Task objective. Start at the line in the entries below that contains "(** [sqlite3_prepare_v2]: compiles", stop at the line that contains "if all_space sql", and output exactly the lines in that span, both ends included.

Available data.
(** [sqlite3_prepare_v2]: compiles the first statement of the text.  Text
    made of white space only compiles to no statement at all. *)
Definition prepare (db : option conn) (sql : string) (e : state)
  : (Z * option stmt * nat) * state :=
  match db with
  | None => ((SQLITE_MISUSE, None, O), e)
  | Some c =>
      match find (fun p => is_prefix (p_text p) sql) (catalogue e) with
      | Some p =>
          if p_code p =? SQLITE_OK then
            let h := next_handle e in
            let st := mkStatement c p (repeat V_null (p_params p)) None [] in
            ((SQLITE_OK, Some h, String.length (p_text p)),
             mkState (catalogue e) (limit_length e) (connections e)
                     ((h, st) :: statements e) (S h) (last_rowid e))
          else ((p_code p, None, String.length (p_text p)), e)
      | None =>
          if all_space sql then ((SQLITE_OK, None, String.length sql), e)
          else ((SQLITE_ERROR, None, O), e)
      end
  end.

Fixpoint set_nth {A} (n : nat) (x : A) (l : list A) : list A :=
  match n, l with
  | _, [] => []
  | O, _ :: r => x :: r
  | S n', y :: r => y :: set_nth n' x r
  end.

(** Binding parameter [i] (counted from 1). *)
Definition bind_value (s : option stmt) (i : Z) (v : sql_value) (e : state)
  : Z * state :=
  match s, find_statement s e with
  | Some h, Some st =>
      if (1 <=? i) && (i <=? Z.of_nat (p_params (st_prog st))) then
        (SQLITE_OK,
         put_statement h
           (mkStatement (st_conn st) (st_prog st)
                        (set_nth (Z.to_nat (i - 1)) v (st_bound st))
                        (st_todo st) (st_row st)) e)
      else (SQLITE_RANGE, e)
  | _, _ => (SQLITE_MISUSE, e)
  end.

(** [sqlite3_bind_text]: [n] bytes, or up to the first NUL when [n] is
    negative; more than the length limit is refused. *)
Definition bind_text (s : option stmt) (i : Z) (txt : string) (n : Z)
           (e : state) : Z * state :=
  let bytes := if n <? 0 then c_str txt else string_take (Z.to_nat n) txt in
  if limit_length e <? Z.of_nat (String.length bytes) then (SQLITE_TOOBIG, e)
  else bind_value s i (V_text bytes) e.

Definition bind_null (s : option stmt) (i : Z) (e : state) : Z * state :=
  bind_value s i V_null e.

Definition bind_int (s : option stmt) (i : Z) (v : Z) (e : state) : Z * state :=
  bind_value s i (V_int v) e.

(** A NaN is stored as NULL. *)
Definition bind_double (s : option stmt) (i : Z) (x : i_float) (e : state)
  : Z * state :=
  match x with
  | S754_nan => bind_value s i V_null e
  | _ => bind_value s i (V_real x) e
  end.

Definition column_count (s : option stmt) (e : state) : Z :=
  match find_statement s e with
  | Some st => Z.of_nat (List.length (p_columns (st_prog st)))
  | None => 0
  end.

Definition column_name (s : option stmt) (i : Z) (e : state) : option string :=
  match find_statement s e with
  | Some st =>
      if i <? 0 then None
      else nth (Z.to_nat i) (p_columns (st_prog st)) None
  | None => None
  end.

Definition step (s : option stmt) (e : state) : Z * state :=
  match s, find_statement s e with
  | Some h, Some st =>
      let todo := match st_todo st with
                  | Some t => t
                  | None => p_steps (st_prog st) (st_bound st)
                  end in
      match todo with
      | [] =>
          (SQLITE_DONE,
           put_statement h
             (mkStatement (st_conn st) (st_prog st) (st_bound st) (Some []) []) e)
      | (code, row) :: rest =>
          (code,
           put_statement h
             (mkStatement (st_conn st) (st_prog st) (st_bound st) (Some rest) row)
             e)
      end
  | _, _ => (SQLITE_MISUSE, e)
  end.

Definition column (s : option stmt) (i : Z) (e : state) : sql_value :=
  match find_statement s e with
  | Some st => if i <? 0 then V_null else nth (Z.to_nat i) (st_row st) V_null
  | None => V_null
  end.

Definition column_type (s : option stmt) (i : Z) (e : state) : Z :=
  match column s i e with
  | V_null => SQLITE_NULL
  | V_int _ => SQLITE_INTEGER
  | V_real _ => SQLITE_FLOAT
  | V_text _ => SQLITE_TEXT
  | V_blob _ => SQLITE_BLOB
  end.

...

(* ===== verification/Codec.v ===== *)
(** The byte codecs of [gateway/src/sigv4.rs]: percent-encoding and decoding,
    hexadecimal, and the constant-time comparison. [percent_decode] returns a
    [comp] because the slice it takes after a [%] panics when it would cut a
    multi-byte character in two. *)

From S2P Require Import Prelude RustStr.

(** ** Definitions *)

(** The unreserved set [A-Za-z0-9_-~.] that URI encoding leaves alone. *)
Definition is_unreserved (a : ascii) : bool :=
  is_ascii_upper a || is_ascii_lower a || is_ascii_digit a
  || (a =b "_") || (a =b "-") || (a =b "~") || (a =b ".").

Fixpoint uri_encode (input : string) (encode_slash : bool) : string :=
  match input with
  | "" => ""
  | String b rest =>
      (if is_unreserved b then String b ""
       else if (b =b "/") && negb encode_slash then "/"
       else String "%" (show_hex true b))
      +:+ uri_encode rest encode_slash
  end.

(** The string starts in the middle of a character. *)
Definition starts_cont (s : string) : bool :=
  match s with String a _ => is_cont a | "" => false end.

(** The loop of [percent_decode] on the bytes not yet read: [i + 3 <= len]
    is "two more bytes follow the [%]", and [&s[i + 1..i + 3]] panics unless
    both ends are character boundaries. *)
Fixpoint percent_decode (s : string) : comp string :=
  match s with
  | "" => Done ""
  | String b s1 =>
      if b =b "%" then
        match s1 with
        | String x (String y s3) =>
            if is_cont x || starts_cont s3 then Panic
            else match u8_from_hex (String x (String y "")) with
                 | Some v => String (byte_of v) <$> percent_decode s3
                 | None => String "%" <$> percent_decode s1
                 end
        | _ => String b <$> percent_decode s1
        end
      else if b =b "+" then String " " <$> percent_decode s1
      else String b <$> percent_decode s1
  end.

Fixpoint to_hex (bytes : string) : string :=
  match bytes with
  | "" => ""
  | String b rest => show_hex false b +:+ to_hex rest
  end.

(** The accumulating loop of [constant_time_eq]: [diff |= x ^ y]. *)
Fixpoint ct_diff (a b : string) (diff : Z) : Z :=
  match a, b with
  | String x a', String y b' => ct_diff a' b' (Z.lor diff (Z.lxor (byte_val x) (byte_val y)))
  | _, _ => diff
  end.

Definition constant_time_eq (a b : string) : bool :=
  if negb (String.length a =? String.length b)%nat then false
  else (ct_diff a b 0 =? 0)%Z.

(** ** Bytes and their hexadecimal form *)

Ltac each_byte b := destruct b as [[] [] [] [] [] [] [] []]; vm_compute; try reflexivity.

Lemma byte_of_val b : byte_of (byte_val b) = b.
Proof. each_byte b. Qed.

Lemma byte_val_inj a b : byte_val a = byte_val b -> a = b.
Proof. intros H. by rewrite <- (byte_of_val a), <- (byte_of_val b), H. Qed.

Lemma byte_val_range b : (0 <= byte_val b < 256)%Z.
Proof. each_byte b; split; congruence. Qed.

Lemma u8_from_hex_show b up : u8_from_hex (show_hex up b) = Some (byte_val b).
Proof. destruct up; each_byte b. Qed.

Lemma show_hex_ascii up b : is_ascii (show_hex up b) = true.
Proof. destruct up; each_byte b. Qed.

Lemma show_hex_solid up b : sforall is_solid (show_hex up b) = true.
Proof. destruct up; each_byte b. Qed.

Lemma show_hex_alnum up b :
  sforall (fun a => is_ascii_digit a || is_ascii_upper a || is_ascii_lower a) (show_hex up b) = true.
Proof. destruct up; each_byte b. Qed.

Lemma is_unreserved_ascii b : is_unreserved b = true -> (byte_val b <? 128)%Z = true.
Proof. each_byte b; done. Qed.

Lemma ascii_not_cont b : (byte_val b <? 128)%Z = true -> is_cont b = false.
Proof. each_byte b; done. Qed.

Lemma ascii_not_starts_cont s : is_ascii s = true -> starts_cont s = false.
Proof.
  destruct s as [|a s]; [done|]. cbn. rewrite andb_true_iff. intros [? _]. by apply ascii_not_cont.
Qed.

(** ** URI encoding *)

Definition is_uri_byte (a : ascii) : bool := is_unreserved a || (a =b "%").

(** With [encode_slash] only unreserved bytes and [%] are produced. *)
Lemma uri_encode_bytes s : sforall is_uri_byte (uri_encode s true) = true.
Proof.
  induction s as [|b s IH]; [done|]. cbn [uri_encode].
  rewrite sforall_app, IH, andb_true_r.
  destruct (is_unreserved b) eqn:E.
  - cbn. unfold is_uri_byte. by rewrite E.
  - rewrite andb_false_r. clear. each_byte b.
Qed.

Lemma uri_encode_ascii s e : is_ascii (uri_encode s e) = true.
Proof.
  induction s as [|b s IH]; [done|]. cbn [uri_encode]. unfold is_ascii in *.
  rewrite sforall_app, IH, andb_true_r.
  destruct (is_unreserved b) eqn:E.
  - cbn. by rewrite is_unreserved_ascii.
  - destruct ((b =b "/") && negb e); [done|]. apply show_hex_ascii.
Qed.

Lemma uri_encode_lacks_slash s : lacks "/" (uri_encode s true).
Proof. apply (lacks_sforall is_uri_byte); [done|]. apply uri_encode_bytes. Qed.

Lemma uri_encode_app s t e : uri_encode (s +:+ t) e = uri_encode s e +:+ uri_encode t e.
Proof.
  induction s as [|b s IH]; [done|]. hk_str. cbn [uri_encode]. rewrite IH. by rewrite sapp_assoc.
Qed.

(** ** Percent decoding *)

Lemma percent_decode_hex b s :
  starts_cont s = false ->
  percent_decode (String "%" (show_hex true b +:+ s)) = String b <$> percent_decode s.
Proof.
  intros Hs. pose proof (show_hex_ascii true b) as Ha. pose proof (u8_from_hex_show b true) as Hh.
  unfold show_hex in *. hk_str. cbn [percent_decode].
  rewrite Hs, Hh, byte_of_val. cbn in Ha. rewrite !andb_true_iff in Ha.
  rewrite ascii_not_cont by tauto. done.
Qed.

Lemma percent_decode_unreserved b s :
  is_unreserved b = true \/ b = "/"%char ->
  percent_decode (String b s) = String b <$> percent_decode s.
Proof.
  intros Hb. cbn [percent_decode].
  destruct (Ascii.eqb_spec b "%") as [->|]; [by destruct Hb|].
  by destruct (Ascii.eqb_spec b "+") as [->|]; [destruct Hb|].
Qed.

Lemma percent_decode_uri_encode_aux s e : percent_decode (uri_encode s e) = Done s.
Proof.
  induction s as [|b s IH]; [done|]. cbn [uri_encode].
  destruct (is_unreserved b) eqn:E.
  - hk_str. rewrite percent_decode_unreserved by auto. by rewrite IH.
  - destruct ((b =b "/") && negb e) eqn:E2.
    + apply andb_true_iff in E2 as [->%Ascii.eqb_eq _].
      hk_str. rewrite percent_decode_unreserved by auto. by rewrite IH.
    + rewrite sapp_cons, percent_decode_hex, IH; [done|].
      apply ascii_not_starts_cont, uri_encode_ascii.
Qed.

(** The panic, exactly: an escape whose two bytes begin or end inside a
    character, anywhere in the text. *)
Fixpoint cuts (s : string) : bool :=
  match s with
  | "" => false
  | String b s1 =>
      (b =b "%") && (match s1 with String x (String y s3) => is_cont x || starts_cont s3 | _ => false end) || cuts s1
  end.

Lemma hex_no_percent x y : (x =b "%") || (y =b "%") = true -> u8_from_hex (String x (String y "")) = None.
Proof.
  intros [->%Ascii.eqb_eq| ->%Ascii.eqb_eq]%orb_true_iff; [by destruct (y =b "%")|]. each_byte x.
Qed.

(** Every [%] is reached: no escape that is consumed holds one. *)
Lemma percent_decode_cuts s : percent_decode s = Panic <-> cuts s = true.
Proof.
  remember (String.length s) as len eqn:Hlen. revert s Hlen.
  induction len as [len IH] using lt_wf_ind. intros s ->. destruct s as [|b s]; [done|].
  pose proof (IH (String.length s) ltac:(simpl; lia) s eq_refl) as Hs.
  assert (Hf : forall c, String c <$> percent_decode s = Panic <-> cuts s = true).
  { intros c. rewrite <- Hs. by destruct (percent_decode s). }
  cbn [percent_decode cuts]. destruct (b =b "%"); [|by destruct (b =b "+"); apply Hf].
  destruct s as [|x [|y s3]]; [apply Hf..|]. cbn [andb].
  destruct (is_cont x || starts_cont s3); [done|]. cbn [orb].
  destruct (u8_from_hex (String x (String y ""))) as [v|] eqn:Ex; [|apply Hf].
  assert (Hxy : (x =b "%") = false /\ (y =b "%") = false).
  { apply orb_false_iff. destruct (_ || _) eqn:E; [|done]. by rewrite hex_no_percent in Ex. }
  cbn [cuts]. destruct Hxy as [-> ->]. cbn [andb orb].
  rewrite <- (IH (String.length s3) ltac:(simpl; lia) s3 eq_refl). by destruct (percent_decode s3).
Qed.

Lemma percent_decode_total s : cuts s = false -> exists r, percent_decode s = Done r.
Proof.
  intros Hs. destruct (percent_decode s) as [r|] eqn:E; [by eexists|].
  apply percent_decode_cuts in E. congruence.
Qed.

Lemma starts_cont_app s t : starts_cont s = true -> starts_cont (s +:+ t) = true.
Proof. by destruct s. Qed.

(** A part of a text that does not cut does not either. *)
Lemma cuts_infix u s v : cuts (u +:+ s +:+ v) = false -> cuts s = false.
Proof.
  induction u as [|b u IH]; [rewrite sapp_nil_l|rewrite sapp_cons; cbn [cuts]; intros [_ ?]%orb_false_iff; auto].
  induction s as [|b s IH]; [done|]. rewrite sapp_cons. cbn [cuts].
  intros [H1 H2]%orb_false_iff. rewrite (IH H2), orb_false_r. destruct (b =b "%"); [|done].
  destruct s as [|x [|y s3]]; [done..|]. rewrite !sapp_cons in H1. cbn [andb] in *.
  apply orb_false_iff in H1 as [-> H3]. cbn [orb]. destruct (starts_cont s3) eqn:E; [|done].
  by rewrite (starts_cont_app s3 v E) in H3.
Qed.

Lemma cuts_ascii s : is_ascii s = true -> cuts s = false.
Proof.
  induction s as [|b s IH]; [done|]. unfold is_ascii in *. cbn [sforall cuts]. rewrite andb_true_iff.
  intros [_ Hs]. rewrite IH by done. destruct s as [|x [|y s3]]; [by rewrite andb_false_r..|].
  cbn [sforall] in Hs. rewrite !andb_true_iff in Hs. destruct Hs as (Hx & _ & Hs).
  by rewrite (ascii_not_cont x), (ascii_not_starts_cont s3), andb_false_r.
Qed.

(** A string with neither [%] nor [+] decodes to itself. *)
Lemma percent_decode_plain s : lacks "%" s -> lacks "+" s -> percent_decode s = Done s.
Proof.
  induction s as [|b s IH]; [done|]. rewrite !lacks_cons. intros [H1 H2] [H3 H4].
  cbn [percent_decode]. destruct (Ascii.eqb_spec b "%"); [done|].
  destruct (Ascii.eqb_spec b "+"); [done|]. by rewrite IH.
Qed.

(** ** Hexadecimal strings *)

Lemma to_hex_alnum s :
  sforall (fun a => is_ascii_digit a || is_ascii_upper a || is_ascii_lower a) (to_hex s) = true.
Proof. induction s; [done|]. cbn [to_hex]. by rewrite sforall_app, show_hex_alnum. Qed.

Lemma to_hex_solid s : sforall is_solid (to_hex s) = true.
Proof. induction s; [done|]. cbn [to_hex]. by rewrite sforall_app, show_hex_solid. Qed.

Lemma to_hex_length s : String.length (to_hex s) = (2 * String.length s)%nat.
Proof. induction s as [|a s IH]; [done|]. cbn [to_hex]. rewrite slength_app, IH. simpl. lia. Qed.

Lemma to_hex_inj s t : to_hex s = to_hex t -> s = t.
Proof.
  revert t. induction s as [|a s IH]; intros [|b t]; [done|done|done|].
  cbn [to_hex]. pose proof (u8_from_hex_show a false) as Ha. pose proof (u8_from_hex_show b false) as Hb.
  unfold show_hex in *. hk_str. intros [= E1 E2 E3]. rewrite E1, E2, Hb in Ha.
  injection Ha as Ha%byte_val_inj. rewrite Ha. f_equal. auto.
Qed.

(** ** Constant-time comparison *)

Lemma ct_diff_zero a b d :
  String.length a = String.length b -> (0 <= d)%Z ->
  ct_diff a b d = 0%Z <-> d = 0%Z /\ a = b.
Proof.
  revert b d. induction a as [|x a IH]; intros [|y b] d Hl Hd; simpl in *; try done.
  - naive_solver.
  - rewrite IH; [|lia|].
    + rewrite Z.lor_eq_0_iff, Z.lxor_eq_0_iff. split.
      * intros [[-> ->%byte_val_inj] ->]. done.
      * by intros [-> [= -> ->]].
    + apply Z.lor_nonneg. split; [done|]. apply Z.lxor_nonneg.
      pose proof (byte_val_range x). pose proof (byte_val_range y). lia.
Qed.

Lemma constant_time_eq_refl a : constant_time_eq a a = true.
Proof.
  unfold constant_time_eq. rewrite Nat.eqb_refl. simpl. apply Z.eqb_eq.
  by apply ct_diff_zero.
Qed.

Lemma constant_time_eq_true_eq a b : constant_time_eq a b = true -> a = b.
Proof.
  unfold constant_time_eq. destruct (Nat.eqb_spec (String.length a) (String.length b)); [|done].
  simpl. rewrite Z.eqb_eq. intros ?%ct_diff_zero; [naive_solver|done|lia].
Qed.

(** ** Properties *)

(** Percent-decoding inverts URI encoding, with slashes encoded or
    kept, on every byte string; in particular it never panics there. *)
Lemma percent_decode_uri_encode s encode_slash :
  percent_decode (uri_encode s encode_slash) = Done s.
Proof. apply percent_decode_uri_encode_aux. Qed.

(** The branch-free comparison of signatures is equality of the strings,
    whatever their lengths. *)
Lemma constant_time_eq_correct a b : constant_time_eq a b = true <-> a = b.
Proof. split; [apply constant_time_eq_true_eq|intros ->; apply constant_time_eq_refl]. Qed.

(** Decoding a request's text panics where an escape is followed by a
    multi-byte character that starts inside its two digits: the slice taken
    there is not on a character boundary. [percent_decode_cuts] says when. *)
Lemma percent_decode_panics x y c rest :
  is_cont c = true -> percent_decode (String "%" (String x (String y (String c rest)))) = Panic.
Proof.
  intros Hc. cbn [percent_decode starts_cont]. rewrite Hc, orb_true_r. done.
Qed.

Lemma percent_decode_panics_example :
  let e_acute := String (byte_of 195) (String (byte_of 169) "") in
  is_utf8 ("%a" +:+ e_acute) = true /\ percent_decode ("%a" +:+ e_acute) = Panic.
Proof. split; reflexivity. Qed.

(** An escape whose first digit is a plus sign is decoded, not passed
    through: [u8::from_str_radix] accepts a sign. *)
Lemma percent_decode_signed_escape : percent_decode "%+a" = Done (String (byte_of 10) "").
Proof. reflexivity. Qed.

---

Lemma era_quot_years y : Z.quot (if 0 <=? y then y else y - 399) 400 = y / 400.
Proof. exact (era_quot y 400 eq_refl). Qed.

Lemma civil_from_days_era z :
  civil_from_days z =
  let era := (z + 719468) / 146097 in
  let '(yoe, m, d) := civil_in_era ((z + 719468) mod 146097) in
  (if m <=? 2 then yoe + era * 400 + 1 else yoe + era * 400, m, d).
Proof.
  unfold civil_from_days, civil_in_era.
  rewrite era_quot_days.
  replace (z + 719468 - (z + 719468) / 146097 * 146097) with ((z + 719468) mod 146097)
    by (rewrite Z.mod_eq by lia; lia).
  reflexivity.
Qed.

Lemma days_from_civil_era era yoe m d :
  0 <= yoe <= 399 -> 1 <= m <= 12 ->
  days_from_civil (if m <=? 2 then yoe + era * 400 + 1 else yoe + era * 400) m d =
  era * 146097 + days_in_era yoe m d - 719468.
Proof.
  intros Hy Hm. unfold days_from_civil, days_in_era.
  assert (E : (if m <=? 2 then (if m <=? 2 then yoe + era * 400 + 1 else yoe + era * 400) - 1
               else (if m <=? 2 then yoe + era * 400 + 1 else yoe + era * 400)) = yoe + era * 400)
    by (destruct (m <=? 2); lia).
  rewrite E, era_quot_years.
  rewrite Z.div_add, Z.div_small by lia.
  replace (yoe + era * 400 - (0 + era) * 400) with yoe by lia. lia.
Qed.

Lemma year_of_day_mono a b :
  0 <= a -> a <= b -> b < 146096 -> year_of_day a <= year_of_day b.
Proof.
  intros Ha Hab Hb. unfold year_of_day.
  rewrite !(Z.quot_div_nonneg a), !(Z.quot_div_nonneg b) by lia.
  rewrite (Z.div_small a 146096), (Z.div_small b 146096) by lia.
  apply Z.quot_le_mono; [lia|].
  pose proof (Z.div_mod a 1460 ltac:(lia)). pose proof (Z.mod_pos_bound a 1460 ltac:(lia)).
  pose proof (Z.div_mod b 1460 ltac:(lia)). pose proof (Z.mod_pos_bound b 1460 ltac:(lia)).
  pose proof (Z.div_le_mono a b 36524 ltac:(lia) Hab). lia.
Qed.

Response to this task.
(** [sqlite3_prepare_v2]: compiles the first statement of the text.  Text
    made of white space only compiles to no statement at all. *)
Definition prepare (db : option conn) (sql : string) (e : state)
  : (Z * option stmt * nat) * state :=
  match db with
  | None => ((SQLITE_MISUSE, None, O), e)
  | Some c =>
      match find (fun p => is_prefix (p_text p) sql) (catalogue e) with
      | Some p =>
          if p_code p =? SQLITE_OK then
            let h := next_handle e in
            let st := mkStatement c p (repeat V_null (p_params p)) None [] in
            ((SQLITE_OK, Some h, String.length (p_text p)),
             mkState (catalogue e) (limit_length e) (connections e)
                     ((h, st) :: statements e) (S h) (last_rowid e))
          else ((p_code p, None, String.length (p_text p)), e)
      | None =>
          if all_space sql then ((SQLITE_OK, None, String.length sql), e)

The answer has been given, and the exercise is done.